Аркадий Савеличев - А. Разумовский: Ночной император
Пока архиепископ, он же и пиит Феофан Прокопович, ладит с Анной Иоанновной. Любо той, как он в честь ее стелет оды. Да что оды?.. Вирши любвеобильные, будто отрок хохлацкий. Самому диво — как это из-под руки благословляющей вышло.
Прочь уступай, прочь,Печальная ночь!Солнце восходит,Свет возводит,Радость родит.Прочь уступай, прочь,Печальная ночь!
Богом венчана Августа Анна!Ты наш ясный свет,Ты красный цвет.Ты красота,Ты доброта,Ты веселие,Велие.
Борода сивая, густейшая скрывает горькую усмешку. Надо было видеть эту шестипудовую «красу»… Да с таким-то мужеподобным ликом! Хлопчук он, что ли, несмышленый? Мало, первосвященник, так еще и глава «Ученой дружины», куда вошли историк Татищев, пиит Кантемир, совсем юный кадет Сумароков, да и цесаревна Елизавета вирши под его началом сочиняет. Совмести-ка все это!
Антиох Кантемир как-никак сын молдавского господаря, а сатирик он первородный. Прямо при цесаревне и начал рассуждать:
— Кто есть о шести пудах мужеподобные телеса? У кого вместо чела — пьяным кухарем сляпанный блин чухонский? Дивы дивные — природа!
Не о государыне же… Боже упаси?..
Государыня в последних женских летах, а радости в жизни не знала безмужняя царица.
Больная и убогая при всей своей могучей телесности. Что ее приспешник Бирон! Жеребчина курляндский, у которого один глаз в сторону сокрытой бриллиантами самодержицы, а другой — на ее разлетных фрейлин. Истинно так и цесаревна думает, но молчит же? Как можно вслух?!

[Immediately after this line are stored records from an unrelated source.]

(** From [s] to [s'] the account is kept, no key comes into the queues, and the
    weight falls by that of what left, which is in no queue any more. *)
Record keeps (out : list (KV T)) (s s' : St) : Prop := {
  keeps_account : accounts s';
  keeps_in : forall k, in_queues s' k -> in_queues s k;
  keeps_gone : Forall (fun kv => ~ in_queues s' (kv_key kv)) out;
  keeps_total : total s' + sumw id (kv_weight <$> out) = total s;
  keeps_less : total s' <= total s
}.

Lemma keeps_trans out1 out2 s1 s2 s3 : keeps out1 s1 s2 -> keeps out2 s2 s3 -> keeps (out1 ++ out2) s1 s3.
Proof.
  intros [Ha1 Hi1 Hg1 Ht1 Hl1] [Ha2 Hi2 Hg2 Ht2 Hl2]. split; [done|auto| | |lia].
  - apply Forall_app. split; [|done]. eapply Forall_impl; [exact Hg1|]. simpl. intros kv Hkv Hin. by apply Hkv, Hi2.
  - rewrite fmap_app, sumw_app. lia.
Qed.

Lemma weigh_nonneg (s : St) k : accounts s -> 0 <= weigh s k.
Proof. intros Ha. unfold weigh. destruct (view s k) as [b|] eqn:Hv; [|lia]. pose proof (acc_weight _ Ha _ _ Hv). lia. Qed.

Lemma weights_nonneg (s : St) : accounts s -> 0 <= small_weight (queues s) /\ 0 <= main_weight (queues s).
Proof.
  intros Ha. rewrite (acc_small_weight _ Ha), (acc_main_weight _ Ha).
  split; apply sumw_nonneg; intros j; by apply weigh_nonneg.
Qed.

(** A key at the head of a queue that is not stored, and one that is. *)
Lemma head_small (s : St) k rest b :
  accounts s -> small (queues s) = k :: rest -> view s k = Some b ->
  queue b = SMALL /\ count k rest = 0 /\ count k (main (queues s)) = 0.
Proof.
  intros Ha Hs Hv. pose proof (acc_small _ Ha _ _ Hv) as Hc. rewrite Hs, count_cons, decide_True in Hc by done.
  pose proof (count_nonneg k rest). pose proof (acc_main _ Ha _ _ Hv) as Hm. destruct (queue b); [lia|]. split; [done|]. split; [lia|done].
Qed.

Lemma head_main (s : St) k rest b :
  accounts s -> main (queues s) = k :: rest -> view s k = Some b ->
  queue b = MAIN /\ count k rest = 0 /\ count k (small (queues s)) = 0.
Proof.
  intros Ha Hs Hv. pose proof (acc_main _ Ha _ _ Hv) as Hc. rewrite Hs, count_cons, decide_True in Hc by done.
  pose proof (count_nonneg k rest). pose proof (acc_small _ Ha _ _ Hv) as Hm. destruct (queue b); [|lia]. split; [done|]. split; [lia|done].
Qed.

(** The buckets of two states agree but at [k]. *)
Definition agree_but (k : Z) (s s' : St) : Prop := forall j, j <> k -> view s' j = view s j.

(** What an operation does to the account is what it does at one key. *)
Lemma accounts_change k (s s' : St) :
  accounts s -> buckets_ok (buckets s') -> agree_but k s s' ->
  others k (small (queues s')) = others k (small (queues s)) ->
  others k (main (queues s')) = others k (main (queues s)) ->
  (forall b, view s' k = Some b -> 0 < weight b < 65536 /\
     count k (small (queues s')) = (if queue b then 0 else 1) /\
     count k (main (queues s')) = (if queue b then 1 else 0)) ->
  small_weight (queues s') + count k (small (queues s)) * weigh s k =
    small_weight (queues s) + count k (small (queues s')) * weigh s' k ->
  main_weight (queues s') + count k (main (queues s)) * weigh s k =
    main_weight (queues s) + count k (main (queues s')) * weigh s' k ->
  total s' < usize_mod -> accounts s'.
Proof.
  intros Ha Hok Hv Hos Hom Hk Hsw Hmw Hroom.
  assert (forall j l l', others k l' = others k l -> j <> k -> count j l' = count j l) as Hcount.
  { intros j l l' Ho Hj. by rewrite <- (count_others j k l'), Ho, count_others. }
  assert (forall l l', others k l' = others k l ->
    sumw (weigh s') l' = sumw (weigh s) l + count k l' * weigh s' k - count k l * weigh s k) as Hsum.
  { intros l l' Ho. rewrite (sumw_others (weigh s') k l'), (sumw_others (weigh s) k l), Ho.
    rewrite (sumw_upd (weigh s) (weigh s') k (others k l)); [|intros j Hj; unfold weigh; by rewrite Hv].
    assert (count k (others k l) = 0) as ->; [|lia]. apply count_zero. unfold others. rewrite list_elem_of_filter. naive_solver. }
  split; try done.
  - intros j b Hj. destruct (decide (j = k)) as [->|Hne]; [by apply Hk|]. rewrite Hv in Hj by done. by apply (acc_weight _ Ha j).
  - intros j b Hj. destruct (decide (j = k)) as [->|Hne]; [by apply Hk|]. rewrite Hv in Hj by done.
    rewrite (Hcount j _ _ Hos Hne). by apply (acc_small _ Ha).
  - intros j b Hj. destruct (decide (j = k)) as [->|Hne]; [by apply Hk|]. rewrite Hv in Hj by done.
    rewrite (Hcount j _ _ Hom Hne). by apply (acc_main _ Ha).
  - rewrite (Hsum _ _ Hos), <- (acc_small_weight _ Ha). lia.
  - rewrite (Hsum _ _ Hom), <- (acc_main_weight _ Ha). lia.
Qed.

Lemma agree_write k f (s s' : St) :
  buckets_ok (buckets s) -> buckets s' = buckets_write k f (buckets s) ->
  buckets_ok (buckets s') /\ agree_but k s s' /\ view s' k = f <$> view s k.
Proof.
  intros Hok Hb. destruct (buckets_get_write k f _ Hok) as [Hok' Hg]. rewrite <- Hb in Hok', Hg. split; [done|]. split.
  - intros j Hj. unfold view. by rewrite Hg, decide_False.
  - unfold view. by rewrite Hg, decide_True.
Qed.

Lemma agree_remove k (s s' : St) :
  buckets_ok (buckets s) -> buckets s' = buckets_remove k (buckets s) ->
  buckets_ok (buckets s') /\ agree_but k s s' /\ view s' k = None.
Proof.
  intros Hok Hb. destruct (buckets_get_remove k _ Hok) as [Hok' Hg]. rewrite <- Hb in Hok', Hg. split; [done|]. split.
  - intros j Hj. unfold view. by rewrite Hg, decide_False.
  - unfold view. by rewrite Hg, decide_True.
Qed.

Lemma agree_insert k v (s s' : St) :
  buckets_ok (buckets s) -> buckets s' = (buckets_insert k v (buckets s)).2 ->
  buckets_ok (buckets s') /\ agree_but k s s' /\ view s' k = Some v.
Proof.
  intros Hok Hb. destruct (buckets_get_insert k v _ Hok) as (Hok' & _ & Hg). rewrite <- Hb in Hok', Hg. split; [done|]. split.
  - intros j Hj. unfold view. by rewrite Hg, decide_False.
  - unfold view. by rewrite Hg, decide_True.
Qed.

Lemma keeps_refl (s : St) : accounts s -> keeps [] s s.
Proof. intros Ha. split; [done|done|constructor| |]; simpl; lia. Qed.

Lemma total_bounds (s : St) : accounts s ->
  0 <= small_weight (queues s) < usize_mod /\ 0 <= main_weight (queues s) < usize_mod.
Proof. intros Ha. pose proof (weights_nonneg _ Ha). pose proof (acc_room _ Ha). unfold total in *. lia. Qed.

(** The weight of the key at the head is part of the queue's. *)
Lemma head_small_weight (s : St) k rest b :
  accounts s -> small (queues s) = k :: rest -> view s k = Some b -> weight b <= small_weight (queues s).
Proof.
  intros Ha Hs Hv. rewrite (acc_small_weight _ Ha), Hs. simpl.
  assert (0 <= sumw (weigh s) rest) by (apply sumw_nonneg; intros j; by apply weigh_nonneg).
  assert (weigh s k = weight b) by (unfold weigh; by rewrite Hv). lia.
Qed.
Lemma head_main_weight (s : St) k rest b :
  accounts s -> main (queues s) = k :: rest -> view s k = Some b -> weight b <= main_weight (queues s).
Proof.
  intros Ha Hs Hv. rewrite (acc_main_weight _ Ha), Hs. simpl.
  assert (0 <= sumw (weigh s) rest) by (apply sumw_nonneg; intros j; by apply weigh_nonneg).
  assert (weigh s k = weight b) by (unfold weigh; by rewrite Hv). lia.
Qed.

Lemma small_stale_keeps (s : St) k rest :
  accounts s -> small (queues s) = k :: rest -> view s k = None -> keeps [] s (set_queues (set_small rest) s).
Proof.
  intros Ha Hs Hv. assert (weigh s k = 0) as Hw by (unfold weigh; by rewrite Hv). set (s' := set_queues _ s).
  assert (view s' k = None /\ weigh s' k = 0) as [Hv' Hw'] by done. split.
  - apply (accounts_change k s); [done|apply Ha|done|by rewrite Hs, others_cons|done|congruence| |simpl; lia|apply Ha].
    rewrite Hw, Hw'. simpl. lia.
  - intros j [Hj|Hj]; [left|by right]. rewrite Hs. by right.
  - constructor.
  - simpl. unfold total. simpl. lia.
  - unfold total. simpl. lia.
Qed.

Lemma main_stale_keeps (s : St) k rest :
  accounts s -> main (queues s) = k :: rest -> view s k = None -> keeps [] s (set_queues (set_main rest) s).
Proof.
  intros Ha Hs Hv. assert (weigh s k = 0) as Hw by (unfold weigh; by rewrite Hv). set (s' := set_queues _ s).
  assert (view s' k = None /\ weigh s' k = 0) as [Hv' Hw'] by done. split.
  - apply (accounts_change k s); [done|apply Ha|done|done|by rewrite Hs, others_cons|congruence|simpl; lia| |apply Ha].
    rewrite Hw, Hw'. simpl. lia.
  - intros j [Hj|Hj]; [by left|right]. rewrite Hs. by right.
  - constructor.
  - simpl. unfold total. simpl. lia.
  - unfold total. simpl. lia.
Qed.

(** A key promoted from the small queue. *)
Lemma promote_keeps (s s' : St) k rest b :
  accounts s -> small (queues s) = k :: rest -> view s k = Some b ->
  buckets s' = buckets_write k move_to_main (buckets s) ->
  small (queues s') = rest -> main (queues s') = main (queues s) ++ [k] ->
  small_weight (queues s') = wsub (small_weight (queues s)) (weight b) ->
  main_weight (queues s') = wadd (main_weight (queues s)) (weight b) -> keeps [] s s'.
Proof.
  intros Ha Hs Hv Hb Hs' Hm' Hsw Hmw. destruct (head_small _ _ _ _ Ha Hs Hv) as (_ & Hc & Hcm).
  pose proof (head_small_weight _ _ _ _ Ha Hs Hv) as Hle. pose proof (total_bounds _ Ha) as Hbound.
  pose proof (acc_weight _ Ha _ _ Hv) as Hwb. pose proof (acc_room _ Ha) as Hroom. unfold total in Hroom.
  rewrite wsub_small in Hsw by lia. rewrite wadd_small in Hmw by lia.
  destruct (agree_write k move_to_main s s' (acc_ok _ Ha) Hb) as (Hok & Hag & Hv'). rewrite Hv in Hv'. simpl in Hv'.
  assert (weigh s k = weight b /\ weigh s' k = weight b) as [Hw Hw'] by (unfold weigh; by rewrite Hv, Hv').
  split.
  - apply (accounts_change k s); [done|done|done|by rewrite Hs, Hs', others_cons|by rewrite Hm', others_snoc| | | |].
    + intros b0. rewrite Hv'. intros [= <-]. simpl. split; [done|]. rewrite Hs', Hm', count_snoc. split; [done|lia].
    + rewrite Hw, Hw', Hs', Hs, count_head. nia.
    + rewrite Hw, Hw', Hm', count_snoc. nia.
    + unfold total. lia.
  - intros j. unfold in_queues. rewrite Hs', Hm', Hs. intros [Hj|[Hj|Hj%list_elem_of_singleton]%elem_of_app];
      [left; by right|by right|left; subst j; left].
  - constructor.
  - simpl. unfold total. lia.
  - unfold total. lia.
Qed.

Роскошно красивая и смешливая по молодости, цесаревна рот ладошкой прикрыла — ладно. Все-таки дщерь Петрова, кричать: «Слово и дело!» — не будет. Да ведь стены и те услышат. Не зря же появилось невесть кем — лучше сказать, в угоду кому? — написанное «Житие Новогородского архиепископа еретика Феофана Прокоповича». Врази ополчаются. Только что сослан в Каменный вологодский монастырь — истинно камень посередь глухого озера — Киевский архиепископ Варлаам Вонатович. Вместе когда-то путь пастырский начинали… Уже здесь, в Петербурге, узнал о том Феофан. Цесаревна Елизавета на стихотворном вечере и выдала последнюю придворную новость. А он-то со своими певунами, едва распрощавшись с Варлаамом, спешил сюда! Значит, едва пыль за самим архиепископом Феофаном на шляху улеглась?..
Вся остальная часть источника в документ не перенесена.